Exercise description: Only some lines are wanted. Transcribe, exactly, the lines below from the line with "Lemma next_post_zip s" up to and including the line with "pose proof (Forall_node".

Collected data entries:

--------------------

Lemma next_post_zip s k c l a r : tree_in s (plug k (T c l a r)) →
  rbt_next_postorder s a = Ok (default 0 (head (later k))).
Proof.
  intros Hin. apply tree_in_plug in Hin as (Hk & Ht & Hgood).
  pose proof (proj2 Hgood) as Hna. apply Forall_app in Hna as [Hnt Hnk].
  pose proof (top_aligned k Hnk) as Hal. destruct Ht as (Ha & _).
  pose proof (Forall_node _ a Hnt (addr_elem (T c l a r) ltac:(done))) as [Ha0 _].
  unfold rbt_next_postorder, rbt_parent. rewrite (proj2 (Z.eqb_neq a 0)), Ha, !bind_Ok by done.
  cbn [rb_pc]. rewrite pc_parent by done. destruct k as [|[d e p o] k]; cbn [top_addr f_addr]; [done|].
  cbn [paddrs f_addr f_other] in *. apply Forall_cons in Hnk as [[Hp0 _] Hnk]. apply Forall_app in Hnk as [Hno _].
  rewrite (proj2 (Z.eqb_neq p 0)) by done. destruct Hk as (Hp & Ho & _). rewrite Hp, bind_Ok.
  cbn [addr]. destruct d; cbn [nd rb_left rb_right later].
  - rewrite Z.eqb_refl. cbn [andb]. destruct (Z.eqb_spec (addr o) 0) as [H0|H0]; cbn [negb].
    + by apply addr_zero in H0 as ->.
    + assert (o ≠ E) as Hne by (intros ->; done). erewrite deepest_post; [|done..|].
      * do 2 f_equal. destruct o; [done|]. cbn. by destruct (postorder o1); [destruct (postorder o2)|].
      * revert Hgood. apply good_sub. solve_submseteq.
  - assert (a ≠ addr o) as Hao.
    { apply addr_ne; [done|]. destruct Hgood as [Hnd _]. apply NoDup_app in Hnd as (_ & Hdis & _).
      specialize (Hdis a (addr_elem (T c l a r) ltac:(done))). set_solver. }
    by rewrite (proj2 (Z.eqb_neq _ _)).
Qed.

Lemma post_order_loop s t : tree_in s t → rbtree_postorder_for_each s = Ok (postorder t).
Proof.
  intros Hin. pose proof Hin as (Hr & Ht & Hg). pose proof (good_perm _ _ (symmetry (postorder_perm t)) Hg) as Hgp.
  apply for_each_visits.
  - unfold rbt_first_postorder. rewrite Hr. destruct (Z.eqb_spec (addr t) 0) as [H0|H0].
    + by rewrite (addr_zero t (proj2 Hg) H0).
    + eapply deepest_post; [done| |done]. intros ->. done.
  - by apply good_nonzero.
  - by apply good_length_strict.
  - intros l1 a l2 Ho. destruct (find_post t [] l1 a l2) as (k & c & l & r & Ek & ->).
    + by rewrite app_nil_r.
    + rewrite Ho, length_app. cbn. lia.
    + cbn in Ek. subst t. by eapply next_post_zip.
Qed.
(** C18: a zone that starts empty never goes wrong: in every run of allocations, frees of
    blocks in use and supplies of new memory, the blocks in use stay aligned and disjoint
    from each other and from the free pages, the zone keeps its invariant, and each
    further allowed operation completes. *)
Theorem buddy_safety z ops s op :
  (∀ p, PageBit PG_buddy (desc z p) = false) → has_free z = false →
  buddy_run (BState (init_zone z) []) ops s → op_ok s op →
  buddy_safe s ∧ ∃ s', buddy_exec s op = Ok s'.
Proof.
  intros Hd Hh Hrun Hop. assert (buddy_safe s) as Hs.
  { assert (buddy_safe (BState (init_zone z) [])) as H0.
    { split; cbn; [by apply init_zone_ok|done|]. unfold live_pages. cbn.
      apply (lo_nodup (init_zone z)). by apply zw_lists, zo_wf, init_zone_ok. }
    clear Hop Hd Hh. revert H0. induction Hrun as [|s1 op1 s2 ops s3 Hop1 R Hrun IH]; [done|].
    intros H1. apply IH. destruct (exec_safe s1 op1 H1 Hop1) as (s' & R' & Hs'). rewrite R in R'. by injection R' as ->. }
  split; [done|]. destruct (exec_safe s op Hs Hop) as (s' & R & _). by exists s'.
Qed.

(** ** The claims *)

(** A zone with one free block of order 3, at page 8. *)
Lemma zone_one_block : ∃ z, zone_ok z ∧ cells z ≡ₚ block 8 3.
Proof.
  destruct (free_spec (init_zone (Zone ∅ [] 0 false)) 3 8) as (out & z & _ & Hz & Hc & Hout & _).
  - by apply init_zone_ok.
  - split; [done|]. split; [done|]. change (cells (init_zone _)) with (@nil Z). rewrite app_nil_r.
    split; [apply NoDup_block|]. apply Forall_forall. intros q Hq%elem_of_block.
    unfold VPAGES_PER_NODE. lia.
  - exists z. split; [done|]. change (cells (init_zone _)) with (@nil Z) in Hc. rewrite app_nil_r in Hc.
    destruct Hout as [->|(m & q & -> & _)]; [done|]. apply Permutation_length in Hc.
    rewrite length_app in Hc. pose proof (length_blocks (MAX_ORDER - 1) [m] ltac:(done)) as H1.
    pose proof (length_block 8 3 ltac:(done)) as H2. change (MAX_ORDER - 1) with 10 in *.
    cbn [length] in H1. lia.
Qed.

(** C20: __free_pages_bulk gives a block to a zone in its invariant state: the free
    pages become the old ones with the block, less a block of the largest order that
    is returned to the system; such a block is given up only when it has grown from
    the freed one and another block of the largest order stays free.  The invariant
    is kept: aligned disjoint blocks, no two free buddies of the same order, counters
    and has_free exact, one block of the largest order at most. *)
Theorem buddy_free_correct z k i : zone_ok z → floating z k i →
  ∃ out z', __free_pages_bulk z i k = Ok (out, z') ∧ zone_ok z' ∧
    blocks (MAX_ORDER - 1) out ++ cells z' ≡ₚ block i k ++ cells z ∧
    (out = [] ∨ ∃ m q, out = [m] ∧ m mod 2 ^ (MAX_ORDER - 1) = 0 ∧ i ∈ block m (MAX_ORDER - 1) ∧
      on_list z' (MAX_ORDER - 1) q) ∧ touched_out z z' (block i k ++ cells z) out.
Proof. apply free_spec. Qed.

--------------------

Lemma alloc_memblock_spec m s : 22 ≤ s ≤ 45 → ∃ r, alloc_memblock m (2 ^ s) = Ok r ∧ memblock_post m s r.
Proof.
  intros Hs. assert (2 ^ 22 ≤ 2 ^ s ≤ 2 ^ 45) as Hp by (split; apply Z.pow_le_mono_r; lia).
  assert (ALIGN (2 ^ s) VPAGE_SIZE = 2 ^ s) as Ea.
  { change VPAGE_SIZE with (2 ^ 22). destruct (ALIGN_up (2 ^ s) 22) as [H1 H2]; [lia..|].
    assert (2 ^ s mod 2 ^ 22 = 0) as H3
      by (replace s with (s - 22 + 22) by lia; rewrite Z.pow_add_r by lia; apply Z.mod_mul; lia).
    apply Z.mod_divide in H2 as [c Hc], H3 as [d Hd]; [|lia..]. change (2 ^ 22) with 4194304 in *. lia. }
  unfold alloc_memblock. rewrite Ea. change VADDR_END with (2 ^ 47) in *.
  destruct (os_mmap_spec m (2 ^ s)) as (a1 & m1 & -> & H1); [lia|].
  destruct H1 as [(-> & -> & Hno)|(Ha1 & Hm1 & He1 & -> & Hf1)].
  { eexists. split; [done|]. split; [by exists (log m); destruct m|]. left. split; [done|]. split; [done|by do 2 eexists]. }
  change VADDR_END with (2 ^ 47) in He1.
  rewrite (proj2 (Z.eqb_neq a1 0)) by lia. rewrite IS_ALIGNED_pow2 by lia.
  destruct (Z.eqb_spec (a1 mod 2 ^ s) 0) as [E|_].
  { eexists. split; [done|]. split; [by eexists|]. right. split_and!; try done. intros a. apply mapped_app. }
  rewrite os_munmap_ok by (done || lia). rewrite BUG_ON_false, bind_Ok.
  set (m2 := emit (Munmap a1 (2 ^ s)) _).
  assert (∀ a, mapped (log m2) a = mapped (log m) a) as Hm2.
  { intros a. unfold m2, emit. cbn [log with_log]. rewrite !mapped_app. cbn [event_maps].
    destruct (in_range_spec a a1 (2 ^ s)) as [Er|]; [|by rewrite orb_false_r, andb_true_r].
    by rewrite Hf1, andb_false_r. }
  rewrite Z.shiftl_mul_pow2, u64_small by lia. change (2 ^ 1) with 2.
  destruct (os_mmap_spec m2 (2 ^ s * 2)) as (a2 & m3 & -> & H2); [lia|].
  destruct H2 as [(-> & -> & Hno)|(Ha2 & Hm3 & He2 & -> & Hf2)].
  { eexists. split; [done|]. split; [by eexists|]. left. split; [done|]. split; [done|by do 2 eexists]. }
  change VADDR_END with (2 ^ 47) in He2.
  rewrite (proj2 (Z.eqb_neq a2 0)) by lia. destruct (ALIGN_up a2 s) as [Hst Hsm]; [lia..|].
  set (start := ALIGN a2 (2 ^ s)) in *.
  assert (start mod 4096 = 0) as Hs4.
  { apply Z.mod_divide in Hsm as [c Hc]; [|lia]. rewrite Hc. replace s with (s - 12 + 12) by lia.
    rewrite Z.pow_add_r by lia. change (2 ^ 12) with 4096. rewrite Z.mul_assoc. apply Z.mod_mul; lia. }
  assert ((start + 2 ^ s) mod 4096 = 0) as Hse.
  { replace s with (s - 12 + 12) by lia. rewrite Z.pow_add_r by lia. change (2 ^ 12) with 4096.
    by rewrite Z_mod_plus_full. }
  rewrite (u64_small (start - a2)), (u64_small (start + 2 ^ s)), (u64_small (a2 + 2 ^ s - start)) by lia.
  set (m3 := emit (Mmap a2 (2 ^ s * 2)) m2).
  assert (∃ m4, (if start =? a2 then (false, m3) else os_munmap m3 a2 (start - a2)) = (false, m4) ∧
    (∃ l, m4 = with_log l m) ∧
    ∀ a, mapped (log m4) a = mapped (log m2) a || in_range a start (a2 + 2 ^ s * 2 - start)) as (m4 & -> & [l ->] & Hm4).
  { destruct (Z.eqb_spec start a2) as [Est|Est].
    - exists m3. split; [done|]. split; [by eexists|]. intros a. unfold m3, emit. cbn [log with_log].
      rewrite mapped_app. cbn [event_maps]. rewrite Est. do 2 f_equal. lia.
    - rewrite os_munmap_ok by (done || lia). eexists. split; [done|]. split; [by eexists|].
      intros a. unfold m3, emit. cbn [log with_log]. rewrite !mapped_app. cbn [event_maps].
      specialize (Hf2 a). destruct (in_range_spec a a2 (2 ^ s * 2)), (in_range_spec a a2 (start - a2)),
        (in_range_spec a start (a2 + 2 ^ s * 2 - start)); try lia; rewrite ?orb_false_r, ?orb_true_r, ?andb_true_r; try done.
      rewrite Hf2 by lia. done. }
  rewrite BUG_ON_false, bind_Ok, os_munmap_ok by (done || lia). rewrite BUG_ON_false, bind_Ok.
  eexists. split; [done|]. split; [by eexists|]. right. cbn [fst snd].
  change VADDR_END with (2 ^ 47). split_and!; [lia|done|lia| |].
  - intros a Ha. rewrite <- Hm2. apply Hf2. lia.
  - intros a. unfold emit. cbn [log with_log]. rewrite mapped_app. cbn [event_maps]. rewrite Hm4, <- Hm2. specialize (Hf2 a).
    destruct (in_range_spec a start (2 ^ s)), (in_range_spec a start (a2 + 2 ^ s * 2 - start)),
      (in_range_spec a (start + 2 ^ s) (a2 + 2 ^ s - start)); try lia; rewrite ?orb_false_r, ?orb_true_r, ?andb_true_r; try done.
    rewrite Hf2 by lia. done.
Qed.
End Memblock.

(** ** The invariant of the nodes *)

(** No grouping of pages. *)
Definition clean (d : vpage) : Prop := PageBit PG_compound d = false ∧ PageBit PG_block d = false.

--------------------

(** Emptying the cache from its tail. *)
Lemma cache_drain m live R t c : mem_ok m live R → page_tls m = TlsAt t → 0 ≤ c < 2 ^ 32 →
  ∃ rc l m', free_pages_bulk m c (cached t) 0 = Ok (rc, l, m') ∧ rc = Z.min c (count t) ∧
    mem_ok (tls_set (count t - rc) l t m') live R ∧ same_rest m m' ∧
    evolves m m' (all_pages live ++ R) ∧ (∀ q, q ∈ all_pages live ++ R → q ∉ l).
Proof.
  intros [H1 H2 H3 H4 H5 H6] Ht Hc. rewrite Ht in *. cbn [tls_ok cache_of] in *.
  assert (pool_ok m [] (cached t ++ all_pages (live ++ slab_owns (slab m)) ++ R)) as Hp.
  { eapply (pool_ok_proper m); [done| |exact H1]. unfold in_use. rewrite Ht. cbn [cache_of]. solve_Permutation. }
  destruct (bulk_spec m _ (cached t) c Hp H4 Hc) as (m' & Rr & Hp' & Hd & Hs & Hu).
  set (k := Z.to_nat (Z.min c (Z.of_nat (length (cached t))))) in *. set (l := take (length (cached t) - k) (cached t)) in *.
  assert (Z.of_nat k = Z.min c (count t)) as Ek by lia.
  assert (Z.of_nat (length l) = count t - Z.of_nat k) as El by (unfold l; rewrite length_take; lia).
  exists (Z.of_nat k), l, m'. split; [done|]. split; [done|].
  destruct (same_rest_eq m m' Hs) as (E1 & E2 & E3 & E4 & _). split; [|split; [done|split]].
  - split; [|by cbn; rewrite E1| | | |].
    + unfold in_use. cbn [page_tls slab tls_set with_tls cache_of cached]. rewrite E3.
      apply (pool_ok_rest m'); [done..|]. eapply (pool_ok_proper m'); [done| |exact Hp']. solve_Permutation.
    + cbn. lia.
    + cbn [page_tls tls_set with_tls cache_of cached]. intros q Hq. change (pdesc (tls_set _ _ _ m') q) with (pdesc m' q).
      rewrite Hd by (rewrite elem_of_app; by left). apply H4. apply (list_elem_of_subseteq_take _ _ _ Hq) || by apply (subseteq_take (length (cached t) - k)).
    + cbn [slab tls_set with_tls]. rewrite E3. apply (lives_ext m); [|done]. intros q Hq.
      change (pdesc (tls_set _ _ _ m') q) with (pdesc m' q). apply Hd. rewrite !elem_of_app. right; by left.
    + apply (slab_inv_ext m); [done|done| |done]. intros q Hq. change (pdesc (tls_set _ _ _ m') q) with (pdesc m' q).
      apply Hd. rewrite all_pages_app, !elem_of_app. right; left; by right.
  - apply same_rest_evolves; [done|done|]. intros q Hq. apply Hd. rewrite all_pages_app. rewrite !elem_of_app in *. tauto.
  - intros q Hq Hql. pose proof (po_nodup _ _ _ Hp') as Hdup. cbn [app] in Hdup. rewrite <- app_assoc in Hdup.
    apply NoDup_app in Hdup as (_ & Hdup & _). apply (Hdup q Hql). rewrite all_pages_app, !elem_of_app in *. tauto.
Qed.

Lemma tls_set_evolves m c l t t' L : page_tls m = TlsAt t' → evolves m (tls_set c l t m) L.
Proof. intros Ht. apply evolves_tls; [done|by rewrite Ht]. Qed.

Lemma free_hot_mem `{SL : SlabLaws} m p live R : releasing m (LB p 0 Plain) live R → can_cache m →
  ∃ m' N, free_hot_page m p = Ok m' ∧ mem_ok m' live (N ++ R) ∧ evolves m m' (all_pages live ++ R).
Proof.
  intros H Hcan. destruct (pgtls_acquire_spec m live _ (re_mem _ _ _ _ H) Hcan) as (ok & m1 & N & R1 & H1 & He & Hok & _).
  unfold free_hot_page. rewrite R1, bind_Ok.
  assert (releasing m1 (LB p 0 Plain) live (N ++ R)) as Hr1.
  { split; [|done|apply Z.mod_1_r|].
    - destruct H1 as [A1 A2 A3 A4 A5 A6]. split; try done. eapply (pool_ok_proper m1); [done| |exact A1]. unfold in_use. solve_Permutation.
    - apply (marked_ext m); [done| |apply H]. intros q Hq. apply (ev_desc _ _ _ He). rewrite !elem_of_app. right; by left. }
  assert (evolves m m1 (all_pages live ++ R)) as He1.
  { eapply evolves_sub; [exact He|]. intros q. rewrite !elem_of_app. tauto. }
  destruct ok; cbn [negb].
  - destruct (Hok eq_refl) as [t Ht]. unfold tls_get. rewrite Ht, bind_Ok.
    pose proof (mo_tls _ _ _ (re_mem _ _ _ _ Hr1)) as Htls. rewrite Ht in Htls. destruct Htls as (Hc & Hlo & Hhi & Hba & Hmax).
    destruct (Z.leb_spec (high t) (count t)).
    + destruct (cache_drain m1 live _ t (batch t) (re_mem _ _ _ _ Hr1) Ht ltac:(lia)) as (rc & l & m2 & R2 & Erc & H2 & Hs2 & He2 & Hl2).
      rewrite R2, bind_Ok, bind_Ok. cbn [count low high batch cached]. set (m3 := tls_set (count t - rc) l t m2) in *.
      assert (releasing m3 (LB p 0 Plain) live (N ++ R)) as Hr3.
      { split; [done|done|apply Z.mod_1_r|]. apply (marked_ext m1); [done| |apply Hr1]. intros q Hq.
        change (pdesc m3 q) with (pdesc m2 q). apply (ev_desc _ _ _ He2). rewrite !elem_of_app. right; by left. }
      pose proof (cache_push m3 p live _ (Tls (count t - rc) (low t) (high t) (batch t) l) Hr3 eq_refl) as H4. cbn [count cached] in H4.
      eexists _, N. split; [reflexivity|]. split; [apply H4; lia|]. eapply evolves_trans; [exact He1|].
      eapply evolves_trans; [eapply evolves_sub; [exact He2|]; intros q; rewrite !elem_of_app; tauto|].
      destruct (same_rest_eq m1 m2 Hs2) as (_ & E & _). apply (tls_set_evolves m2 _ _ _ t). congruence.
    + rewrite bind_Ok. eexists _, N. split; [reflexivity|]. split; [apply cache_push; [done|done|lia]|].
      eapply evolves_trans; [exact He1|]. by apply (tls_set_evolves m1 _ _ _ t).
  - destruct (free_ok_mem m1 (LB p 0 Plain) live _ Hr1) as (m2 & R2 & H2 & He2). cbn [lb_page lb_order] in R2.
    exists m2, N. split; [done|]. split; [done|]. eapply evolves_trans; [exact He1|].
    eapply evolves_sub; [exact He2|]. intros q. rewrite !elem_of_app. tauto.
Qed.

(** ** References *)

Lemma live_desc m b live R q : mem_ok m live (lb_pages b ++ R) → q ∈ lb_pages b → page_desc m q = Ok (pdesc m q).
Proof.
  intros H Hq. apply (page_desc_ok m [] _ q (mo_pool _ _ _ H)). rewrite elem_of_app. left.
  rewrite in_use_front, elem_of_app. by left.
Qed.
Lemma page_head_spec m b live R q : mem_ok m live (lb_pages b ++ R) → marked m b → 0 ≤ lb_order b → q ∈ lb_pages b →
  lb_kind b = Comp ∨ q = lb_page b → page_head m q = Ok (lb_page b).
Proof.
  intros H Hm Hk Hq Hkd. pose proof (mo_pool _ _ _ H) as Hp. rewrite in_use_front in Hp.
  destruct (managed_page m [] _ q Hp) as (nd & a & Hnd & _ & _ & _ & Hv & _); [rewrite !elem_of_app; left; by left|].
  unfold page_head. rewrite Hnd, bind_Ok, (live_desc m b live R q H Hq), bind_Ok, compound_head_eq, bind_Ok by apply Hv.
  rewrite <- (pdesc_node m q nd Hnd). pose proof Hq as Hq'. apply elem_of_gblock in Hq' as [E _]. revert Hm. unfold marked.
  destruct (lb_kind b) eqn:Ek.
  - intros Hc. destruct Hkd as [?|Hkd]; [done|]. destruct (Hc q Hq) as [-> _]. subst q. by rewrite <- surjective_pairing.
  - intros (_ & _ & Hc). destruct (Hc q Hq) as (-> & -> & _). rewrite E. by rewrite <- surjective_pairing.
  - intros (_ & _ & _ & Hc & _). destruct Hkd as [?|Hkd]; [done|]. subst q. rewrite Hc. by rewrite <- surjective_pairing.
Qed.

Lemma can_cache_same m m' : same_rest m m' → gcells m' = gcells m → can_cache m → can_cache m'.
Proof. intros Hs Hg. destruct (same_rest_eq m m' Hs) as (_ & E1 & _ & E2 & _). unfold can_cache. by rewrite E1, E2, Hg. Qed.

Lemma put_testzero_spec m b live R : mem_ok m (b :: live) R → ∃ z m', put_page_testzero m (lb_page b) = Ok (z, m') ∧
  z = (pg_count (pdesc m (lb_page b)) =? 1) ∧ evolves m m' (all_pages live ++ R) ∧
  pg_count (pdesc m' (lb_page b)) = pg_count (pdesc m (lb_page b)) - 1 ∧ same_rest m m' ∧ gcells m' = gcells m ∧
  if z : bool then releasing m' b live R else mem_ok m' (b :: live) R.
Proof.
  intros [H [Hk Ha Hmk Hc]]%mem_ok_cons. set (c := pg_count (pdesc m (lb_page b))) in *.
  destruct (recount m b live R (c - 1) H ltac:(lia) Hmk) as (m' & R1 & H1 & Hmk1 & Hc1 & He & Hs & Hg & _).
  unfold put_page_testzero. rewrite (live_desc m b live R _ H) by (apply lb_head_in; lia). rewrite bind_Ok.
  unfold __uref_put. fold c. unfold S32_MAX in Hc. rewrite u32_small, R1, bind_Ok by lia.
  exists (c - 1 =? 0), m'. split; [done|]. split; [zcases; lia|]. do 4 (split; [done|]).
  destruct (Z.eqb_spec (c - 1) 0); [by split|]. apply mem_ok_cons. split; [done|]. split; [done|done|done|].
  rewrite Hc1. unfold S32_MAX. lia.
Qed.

--------------------

Expected output:
Lemma next_post_zip s k c l a r : tree_in s (plug k (T c l a r)) →
  rbt_next_postorder s a = Ok (default 0 (head (later k))).
Proof.
  intros Hin. apply tree_in_plug in Hin as (Hk & Ht & Hgood).
  pose proof (proj2 Hgood) as Hna. apply Forall_app in Hna as [Hnt Hnk].
  pose proof (top_aligned k Hnk) as Hal. destruct Ht as (Ha & _).
  pose proof (Forall_node _ a Hnt (addr_elem (T c l a r) ltac:(done))) as [Ha0 _].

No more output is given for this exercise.